### EXERCISE BRIEF
Pull every line containing "Hfinal" from the data.

### DATA FOR PROCESSING
------------

(** X20. A failure of the final model does not fail the request: when the
    research returns and the files can be set up, opened and written, but
    the call to the final model raises [e], the response still names the
    result file and carries no error, and the file holds the header followed
    by the message for [e]. *)
Theorem final_model_failure_is_saved w h req sv e :
  (∀ t d, Main.makedirs h t d = Ok tt) →
  (∀ t f, Main.open_log h t f = Ok tt) →
  (∀ t f, Main.open_write h t f = Ok tt) →
  (∀ t f c, Main.write_text h t f c = Ok tt) →
  (∀ t p, Main.pro_generate_content_async h t p = Raised e) →
  is_ok (perform_deep_research w (Main.query req) (Main.depth req) (Main.breadth req)
           (Main.existing_learnings req) (Main.research sv)).1 = true →
  ∃ name,
    (Main.run_research w h req sv).1
    = Ok {| Main.result_file := name; Main.error := None |} ∧
    Main.files (Main.run_research w h req sv).2 !! name
    = Some (Main.header +:+ "Произошла ошибка при генерации отчета: "
            +:+ Main.exn_str h e).
Proof.
  intros Hmk Hlog Hopen Hwrite Hfinal Hok.
  cut (∃ name sv',
         Main.run_research w h req sv
         = (Ok {| Main.result_file := name; Main.error := None |}, sv') ∧
         Main.files sv' !! name
         = Some (Main.header +:+ "Произошла ошибка при генерации отчета: "
                 +:+ Main.exn_str h e)).
  { intros (name & sv' & -> & Hfile). by exists name. }
  unfold Main.run_research. rewrite S_bind_run.
  destruct (Main.generate_result_files h sv) as [[names|e'] sv1] eqn:Hgen.
  2:{ exfalso. revert Hgen. unfold Main.generate_result_files.
      destruct (Main.path_exists h _ _); [discriminate|]. by rewrite Hmk. }
  apply generate_result_files_spec in Hgen as (Hr1 & _).
  rewrite S_bind_run. unfold Main.setup_file_logging. rewrite Hlog.
  unfold Main.try_except, Main.run_research_try.
  rewrite S_bind_run. unfold Main.lift at 1. simpl Main.research. rewrite Hr1.
  destruct (perform_deep_research w _ _ _ _ (Main.research sv)) as [[o|e'] st];
    [|discriminate].
  rewrite S_bind_run. unfold Main.lift, read_list. simpl. rewrite S_bind_run.
  unfold Main.generate_final_report, Main.generate_final_report_try.
  rewrite Hfinal. simpl. rewrite S_bind_run. simpl. rewrite S_bind_run.
  unfold Main.save_research_result. rewrite Hopen, Hwrite. simpl.
  eexists _, _. split; [reflexivity|]. simpl. by rewrite lookup_insert_eq.
Qed.

Lemma final_model_failure_is_saved_witness :
  ∃ name,
    (Main.run_research scenario_world (working_host (Raised transport_error) (Ok tt))
       sample_request fresh_server).1
    = Ok {| Main.result_file := name; Main.error := None |} ∧
    Main.files (Main.run_research scenario_world
                  (working_host (Raised transport_error) (Ok tt))
                  sample_request fresh_server).2 !! name
    = Some (Main.header +:+ "Произошла ошибка при генерации отчета: " +:+ "transport").
Proof.
  apply (final_model_failure_is_saved scenario_world
           (working_host (Raised transport_error) (Ok tt)) sample_request fresh_server
           transport_error); try done.
Defined.
(* ===== verification/_CoqProject ===== *)
-Q . S2P
Prelude.v
Bitmap.v
Quad.v
QuadDiv.v
CopyInOut.v
Uio.v
Lhd.v
SfsLayout.v
Sfs.v
SfsBlocks.v
SfsMap.v
SfsFile.v
SfsDir.v
SfsTrunc.v
SfsInode.v
SfsTheorems.v
Files.v
FileSyscalls.v
FileProcs.v
Coremap.v
PageTable.v
Tlb.v
Swap.v
Vm.v
VmPages.v
VmEvict.v
VmFault.v
VmTheorems.v
AddrSpace.v
AddrSpaceTheorems.v
Exec.v
ExecArgs.v
ExecLoad.v
ExecExamples.v
ExecTheorems.v
ExecRun.v
Kmalloc.v
KmallocMem.v
KmallocPages.v
KmallocHeap.v
KmallocRoots.v
KmallocSystem.v
KmallocSteps.v
KmallocThreads.v
KmallocCalls.v
KmallocTheorems.v
KernelHeap.v
Synch.v
SynchSystem.v
SynchTheorems.v
Array.v
Threadlist.v
Thread.v
ThreadInts.v
ThreadSystem.v
ThreadMoves.v
ThreadSteps.v
ThreadSwitch.v
ThreadPark.v
ThreadChanges.v
ThreadActions.v
ThreadIrq.v
ThreadCpus.v
ThreadWake.v
ThreadWchan.v
ThreadProc.v
ThreadCreate.v
ThreadBoot.v
ThreadMigrate.v
ThreadTheorems.v
Pid.v
PidSystem.v
Qsort.v
CString.v
Menu.v
UMalloc.v
UMallocHeap.v
UMallocTheorems.v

------------

### YOUR SOLUTION
  intros Hmk Hlog Hopen Hwrite Hfinal Hok.
  rewrite Hfinal. simpl. rewrite S_bind_run. simpl. rewrite S_bind_run.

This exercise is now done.